What you are asked to do — As the lines appear below, please set them down exactly, starting at the first and finishing with the one containing "- split; [|done].".

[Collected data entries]
■ ■ ■ ■ ■

Lemma send_spec d w :
  eff io w (rws_socket_send d w).2 /\
  ((rws_socket_send d w).1 = true -> eff0 io w (rws_socket_send d w).2).
Proof.
  unfold rws_socket_send.
  pose proof (send_loop_eff 100 d (-1) (error_clean w)) as H.
  destruct (send_loop 100 d (-1) (error_clean w)) as [r w1]. cbn in H.
  assert (eff0 io w w1) as H1 by (etransitivity; [|done]; untouched).
  repeat case_decide; cbn.
  - split; auto using eff_of_eff0.
  - split; [|done]. etransitivity; [by apply eff_of_eff0|apply close_eff].
  - assert (eff0 io w (rws_socket_check_write_error (net_errno (nt w1)) w1)) as Hc
      by (etransitivity; [done|apply check_write_error_eff]).
    destruct (error _); cbn; [split; [|done]|split; auto using eff_of_eff0].
    etransitivity; [by apply eff_of_eff0|apply close_eff].
Qed.

Lemma resize_eff size w w' : rws_socket_resize_received size w = Ret w' -> eff0 io w w'.
Proof.
  unfold rws_socket_resize_received. case_decide; [by intros [= <-]|].
  intros Hr. destruct (match received (sk w) with Some _ => _ | None => _ end); [|done].
  cbn in Hr. injection Hr as <-. untouched.
Qed.

Lemma recv_chunk_eff d w w' : recv_chunk d w = Ret w' -> eff0 io w w'.
Proof.
  unfold recv_chunk. intros H.
  destruct (if decide _ then _ else _) as [w1|] eqn:E; [|done]. cbn in H.
  assert (eff0 io w w1) as H1.
  { case_decide; [by eapply resize_eff|]. by injection E as <-. }
  destruct (received (sk w1)) as [r|]; [|done]. destruct (mem_write _ _ _); [|done].
  injection H as <-. etransitivity; [done|]. untouched.
Qed.

Lemma recv_chunks_eff ds w w' : recv_chunks ds w = Ret w' -> eff0 io w w'.
Proof.
  revert w. induction ds as [|d ds IH]; intros w; cbn; [by intros [= <-]|].
  destruct (recv_chunk d w) as [w1|] eqn:E; [|done]. cbn. intros H.
  etransitivity; [by eapply recv_chunk_eff|by apply IH].
Qed.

■ ■ ■ ■ ■

Response for this exercise —
Lemma send_spec d w :
  eff io w (rws_socket_send d w).2 /\
  ((rws_socket_send d w).1 = true -> eff0 io w (rws_socket_send d w).2).
Proof.
  unfold rws_socket_send.
  pose proof (send_loop_eff 100 d (-1) (error_clean w)) as H.
  destruct (send_loop 100 d (-1) (error_clean w)) as [r w1]. cbn in H.
  assert (eff0 io w w1) as H1 by (etransitivity; [|done]; untouched).
  repeat case_decide; cbn.
  - split; auto using eff_of_eff0.
  - split; [|done]. etransitivity; [by apply eff_of_eff0|apply close_eff].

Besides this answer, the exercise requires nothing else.